While you could hear a collective groan across Quebec's red zones when it was announced that restrictions in red zones like Montreal and others would continue until January 11, 2021, Premier François Legault and Quebec Public Health Director Horacio Arruda made a curious proposal:
Families and friends would be able to gather indoors from December 24 to December 27—dates which match the province's statutory holidays for Christmas—provided they follow a "moral contract" that depends on people's sense of responsibility.
"We ask people to limit their contacts as much as possible a week before and a week after (the holidays)," Legault said. "That way, when we see our friends and family, we'll limit the risk of contagion."
"The incubation period can go to a maximum of 14 [days]," Quebec's Public Health Director Horacio Arruda added in justification of the decision, noting that "(incubation) mostly (occurs) around five or six days." Transmission is expected to happen, so the government is asking those exhibiting symptoms to (obviously) stay home and to observe a week of self-isolation before and after the holidays to reduce risks.
In a press release that followed the news conference, the Quebec government outlined this moral contract as follows: "The objective is clear," it reads, "to relax the rules for the holiday season, but without relaunching transmission and contagion."
How the red zone exemption holiday moral contract works:
Request #1: Together, maintain the current situation until the Holidays, and beyond.
Request #2: Participate in voluntary confinement, one week before and one week after the authorized period for private gatherings.
Request #3: Limit itself to gatherings of a maximum of ten people over a period of four days, from December 24 to 27.
Request #4: Above all, continue to protect each other, especially older people.
There's one glaring issue with this proposed moral contract, however: Chanukah isn't being respected, but Christmas is.
We think most people will be happy with those four days, so that's why we chose those four days
Reporters pointed out during the November 19 conference that one of the eight days of Chanukah is during the first self-isolation week, and went on to note how special rules were not created for major Jewish holidays earlier in the year.
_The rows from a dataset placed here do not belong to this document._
(* ===== verification/WsHello.v ===== *)
(** Hello, delivery tokens and sender certificates: who is let in, what a
    connection is sent first, and whom a certificate can name. *)
From Stdlib Require Import ZArith Lia Ascii String.
From stdpp Require Import base gmap strings list.
From S2P Require Import Prelude Redb RustStd Config Util Protocol Mailbox Signal State StateFacts StateOps StateProps.
From S2P Require Import Ws WsFacts WsRuns WsFrames WsDemo WsProps.
From S2P Require QueueStore.
From S2P Require QueueFacts.
From S2P Require QueueRuns.
From S2P Require QueueSpec.
From S2P Require FileStore.

Section Hello.
Context {RD : Redb} {UL : UuidLib} {LS : LibSignal} {HS : Hashing} {B6 : Base64} {JS : Json}.
Context {SV : Serde QueueStore.StoredValue} {SM : Serde FileStore.FileMeta}.
Context {SA : Serde MailboxAuth} {SB : Serde HostedBundle}.
Implicit Types (s : Session) (rid m id : string) (f : ClientFrame).
Context {E : Type}.

(** ** Refusals *)

(** A reply depends on the channel alone. *)
Definition after_reply (fr : ServerFrame) s i : Session :=
  if hd false (io_send i) then s else logged (tx (conn s)) [fr] s.

Lemma wp_reply_exact fr s i i0 (Q : E + Flow → Session → io → Prop) :
  io_send i = io_send i0 → (∀ i', Q (inr Continue) (after_reply fr s i0) i') → wp (reply fr) Q s i.
Proof.
  intros Hi H. unfold reply, try_send, after_reply in *. do 4 wp_step. unfold wp at 1, send_ok. rewrite <- Hi in H.
  destruct i as [fa it cl [|[] r]]; cbn -[wp mbind] in *; wp_steps; apply H.
Qed.

Lemma hello_turned_away rid atok dtok pmin pmax pver pow co s i selected :
  negotiate pmin pmax pver = Some selected →
  valid_recipient_id rid = true → valid_token atok = true → valid_token dtok = true →
  turned_away rid (token_hash atok) pow (app s) i →
  wp (E := E) (on_hello rid atok dtok pmin pmax pver pow co)
    (λ r s' _, r = inr Continue ∧ s' = after_reply hello_rejected s i) s i.
Proof.
  intros Hneg Hr Ha Hd Haway. unfold on_hello. rewrite Hneg, Hr, Ha, Hd. cbn [negb orb]. cbn beta iota.
  wp_step. apply wp_on_app. unfold enter_mailbox, turned_away in *. do 2 wp_step.
  destruct (mailbox_auth (app s) !! rid) as [a|].
  - rewrite (proj2 (ct_eq_false _ _)) by done. cbn [negb]. cbn beta iota. wp_step.
    replace (set_app (app s) s) with s by by destruct s. by apply (wp_reply_exact _ _ _ i).
  - wp_step. apply wp_pow_exact. intros i1 Hi1. rewrite Haway. cbn [negb]. cbn beta iota. wp_step.
    replace (set_app (app s) s) with s by by destruct s. apply (wp_reply_exact _ _ _ i); [by destruct Hi1 as [->| ->]|done].
Qed.

(** A Hello for a registered mailbox with a wrong token and one for a free mailbox without
    a valid proof of work produce the same frames and the same connection, and neither changes
    the shared state: the answer does not tell whether the mailbox exists. *)
Theorem hello_refusals_are_alike rid atok dtok pmin pmax pver pow co s1 s2 i selected :
  negotiate pmin pmax pver = Some selected →
  valid_recipient_id rid = true → valid_token atok = true → valid_token dtok = true →
  conn s1 = conn s2 → sent s1 = sent s2 →
  turned_away rid (token_hash atok) pow (app s1) i → turned_away rid (token_hash atok) pow (app s2) i →
  wp (E := E) (on_hello rid atok dtok pmin pmax pver pow co) (λ r1 s1' _,
    wp (E := E) (on_hello rid atok dtok pmin pmax pver pow co) (λ r2 s2' _,
      r1 = r2 ∧ sent s1' = sent s2' ∧ conn s1' = conn s2' ∧ app s1' = app s1 ∧ app s2' = app s2) s2 i) s1 i.
Proof.
  intros Hneg Hr Ha Hd Hc Hs H1 H2. eapply wp_conseq; [by eapply hello_turned_away|]. cbn beta.
  intros r1 s1' _ [-> ->]. eapply wp_conseq; [by eapply hello_turned_away|]. cbn beta.
  intros r2 s2' _ [-> ->]. unfold after_reply. destruct (hd false (io_send i)); [done|].
  unfold logged. simpl. by rewrite Hs, Hc.
Qed.

(** ** Admission *)









(** ** Certificates and tokens *)

(** A handler that only replies. *)
Lemma wp_only_reply (fr : ServerFrame) s s1 i1 (Q : E + Flow → Session → io → Prop) :
  app s1 = app s → conn s1 = conn s → sent s1 = sent s →
  (∀ s' i' l, app s' = app s → conn s' = conn s → sent s' = sent s ++ l →
     (∀ chan c, (chan, c) ∈ l → chan = tx (conn s) ∧ c = fr) → Q (inr Continue) s' i') →
  wp (reply fr) Q s1 i1.
Proof.
  intros Ha Hc Hs HQ. apply wp_reply. intros l i' _ Hl.
  apply (HQ _ _ ((λ fr, (tx (conn s), fr)) <$> l)); [done|done|simpl; by rewrite Hs, Hc|].
  intros chan c (fr' & [= -> ->] & Hin)%list_elem_of_fmap. split; [done|].
  destruct Hl as [->|[-> _]]; [by apply list_elem_of_singleton in Hin|by apply not_elem_of_nil in Hin].
Qed.

(** A sender certificate is issued only for the mailbox the connection is registered for:
    it decodes to a certificate that names that mailbox, carries the given public key and
    expires after SENDER_CERT_TTL_MS; the shared state does not change. *)
Theorem certificate_names_its_owner rng req uuid dev key s i :
  wp (E := E) (on_issue_sender_certificate rng req uuid dev key) (λ r s' _,
    r = inr Continue ∧ app s' = app s ∧ conn s' = conn s ∧ ∃ l, sent s' = sent s ++ l
    ∧ ∀ chan rq c root exp, (chan, Protocol.SenderCertificate rq c root exp) ∈ l →
        chan = tx (conn s) ∧ rq = req ∧ recipient_id (conn s) = Some uuid ∧ valid_recipient_id uuid = true
        ∧ root = trust_root_public_b64 (crypto (app s)) ∧ exp = next_now i +^ SENDER_CERT_TTL_MS
        ∧ ∃ cert bytes key_bytes, b64_decode c = Some bytes ∧ sender_certificate_serialized cert = inr bytes
            ∧ cert_sender_uuid cert = uuid ∧ cert_expiration cert = exp
            ∧ b64_decode key = Some key_bytes ∧ public_key_deserialize key_bytes = inr (cert_key cert)) s i.
Proof.
  unfold on_issue_sender_certificate. do 2 wp_step.
  destruct (recipient_id (conn s)) as [rid|] eqn:Hrid.
  2:{ apply (wp_only_reply _ s); [done..|]. intros s' i' l ? ? ? Hl. split_and!; [done..|]. exists l. split; [done|].
      by intros ????? [_ ?]%Hl. }
  destruct (bool_decide (uuid = rid)) eqn:Hown; cbn [negb]; cbn beta iota.
  2:{ apply (wp_only_reply _ s); [done..|]. intros s' i' l ? ? ? Hl. split_and!; [done..|]. exists l. split; [done|].
      by intros ????? [_ ?]%Hl. }
  apply bool_decide_eq_true in Hown as ->. do 2 wp_step. eapply wp_conseq; [apply issue_wp|]. cbn beta.
  intros [e|fr] s' i' (-> & Hi & Hr); cbn beta iota.
  { apply (wp_only_reply _ s); [done..|]. intros s' i2 l ? ? ? Hl. split_and!; [done..|]. exists l. split; [done|].
    by intros ????? [_ ?]%Hl. }
  destruct Hr as (kb & k & rn & dn & cert & cb & Hkb & Hk & _ & _ & _ & _ & Hv & Hc & Hser & ->).
  apply sender_certificate_new_fields in Hc as (Hu & Hck & Hex).
  apply (wp_only_reply _ s); [done..|]. intros s' i2 l ? ? ? Hl. split_and!; [done..|]. exists l. split; [done|].
  intros chan rq c root exp Hin. apply Hl in Hin as [-> [= -> -> -> ->]]. split_and!; try done.
  exists cert, cb, kb. rewrite b64_decode_encode, Hk, Hck. by split_and!.
Qed.

(** Setting delivery tokens replaces the whole allowlist: afterwards exactly the given
    tokens are accepted, the owner's hash is unchanged and the record is dirty; an empty, too
    long or malformed list changes nothing. *)
Theorem set_tokens_replaces_allowlist req tokens s i rid a :
  recipient_id (conn s) = Some rid → mailbox_auth (app s) !! rid = Some a →
  wp (E := E) (on_set_delivery_tokens req tokens) (λ r s' _, r = inr Continue ∧ ∃ l fr,
    sent s' = sent s ++ l ∧ answered s i l fr ∧
    if decide (tokens ≠ [] ∧ (length tokens ≤ MAX_DELIVERY_TOKENS_PER_MAILBOX)%nat ∧ Forall (λ t, valid_token t = true) tokens) then
      ∃ a', mailbox_auth (app s') = <[rid := a']> (mailbox_auth (app s)) ∧ rid ∈ dirty_auth (app s')
        ∧ receive_auth_hash a' = receive_auth_hash a
        ∧ (∀ h, accepts_delivery_hash a' h = true ↔ h ∈ token_hash <$> tokens)
        ∧ fr = DeliveryTokensSet req (Z.of_nat (length (delivery_token_hashes a')))
    else app s' = app s ∧ fr = err "bad_tokens" "invalid delivery-token allowlist") s i.
Proof.
  intros Hrid Ha. unfold on_set_delivery_tokens. do 2 wp_step. rewrite Hrid.
  assert (forallb valid_token tokens = true ↔ Forall (λ t, valid_token t = true) tokens) as Hall.
  { rewrite forallb_forall, Forall_forall. by setoid_rewrite list_elem_of_In. }
  destruct (decide (tokens ≠ [] ∧ (length tokens ≤ MAX_DELIVERY_TOKENS_PER_MAILBOX)%nat ∧ Forall (λ t, valid_token t = true) tokens))
    as [(Hne & Hlen & Hv)|Hbad].
  2:{ destruct (bool_decide (tokens = []) || _ || _) eqn:Hb.
      2:{ rewrite !orb_false_iff, negb_false_iff, bool_decide_eq_false, Nat.ltb_ge in Hb. destruct Hb as [[? ?] ?%Hall]. by destruct Hbad. }
      apply (wp_answer s i); [done..|]. intros s' i' l _ Happ _ Hl Hans. split; [done|]. exists l. eexists. by split_and!. }
  apply Hall in Hv. rewrite Hv, bool_decide_eq_false_2, (proj2 (Nat.ltb_ge _ _)) by done. cbn [negb orb]. cbn beta iota.
  rewrite Ha. cbv zeta. wp_step. apply wp_on_app. wp_step. wp_step. apply wp_on_app. unfold mark_auth_dirty. wp_step.
  apply (wp_answer s i); [done..|]. intros s' i' l _ Happ _ Hl Hans. split; [done|]. exists l. eexists. split; [done|]. split; [exact Hans|].
  exists (replace_delivery_hashes (token_hash <$> tokens) a). rewrite Happ. simpl. split_and!; try done.
  - by apply elem_of_union_l, elem_of_singleton.
  - intros h. rewrite replace_accepts by (destruct tokens; done). rewrite take_ge; [done|]. by rewrite length_fmap.
Qed.
End Hello.

(** ** Witnesses *)

Section HelloWitnesses.
#[local] Existing Instances gmap_redb unary_uuid demo_signal demo_hashing demo_base64 demo_json QueueProps.demo_serde
  FileProps.meta_serde auth_serde bundle_serde.

(** The same relay without [demo_rid]. *)
Definition without_demo : Session :=
  {| app := set_mailbox_auth ∅ (set_mailbox_count 0 demo_state); conn := conn stranger; sent := [] |}.

Lemma hello_refusals_are_alike_witness :
  wp (E := ()) (on_hello demo_rid "auth_bbbbbbbbbbb" "send_aaaaaaaaaaa" None None None None false) (λ r1 s1' _,
    wp (E := ()) (on_hello demo_rid "auth_bbbbbbbbbbb" "send_aaaaaaaaaaa" None None None None false) (λ r2 s2' _,
      sent s1' = sent s2') without_demo at_ten) stranger at_ten.
Proof.
  eapply wp_conseq.
  - apply (hello_refusals_are_alike demo_rid "auth_bbbbbbbbbbb" "send_aaaaaaaaaaa" None None None None false
      stranger without_demo at_ten 7); by vm_compute.
  - cbn beta. intros r1 s1' i1 H. eapply wp_conseq; [exact H|]. by intros r2 s2' i2 (_ & ? & _).
Defined.


Lemma set_tokens_replaces_allowlist_witness :
  wp (E := ()) (on_set_delivery_tokens "req" ["send_ccccccccccc"]) (λ _ s' _,
    ∃ a', mailbox_auth (app s') !! demo_rid = Some a' ∧ accepts_delivery_hash a' (token_hash "send_ccccccccccc") = true)
    demo_session at_ten.
Proof.
  eapply wp_conseq; [exact (set_tokens_replaces_allowlist "req" ["send_ccccccccccc"] demo_session at_ten demo_rid demo_auth eq_refl eq_refl)|].
  cbn beta. intros r s' i' (_ & l & fr & _ & _ & H). rewrite decide_True in H.
  - destruct H as (a' & Ha & _ & _ & Hacc & _). exists a'. rewrite Ha, lookup_insert_eq. split; [done|]. apply Hacc. left.
  - split_and!; [done|vm_compute; lia|]. by constructor.
Defined.
End HelloWitnesses.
When asked why the days around Christmas were chosen—despite Quebec's focus on secularism in the province—Legault curtly replied "we think most people will be happy with those four days, so that's why we chose those four days."
When asked by reporters if Jewish Quebecers could use the week-before-week-after approach with their won holidays, Arruda turned down the idea. "We say no," Arruda said, "because we have to concentrate those meetings within the same four days."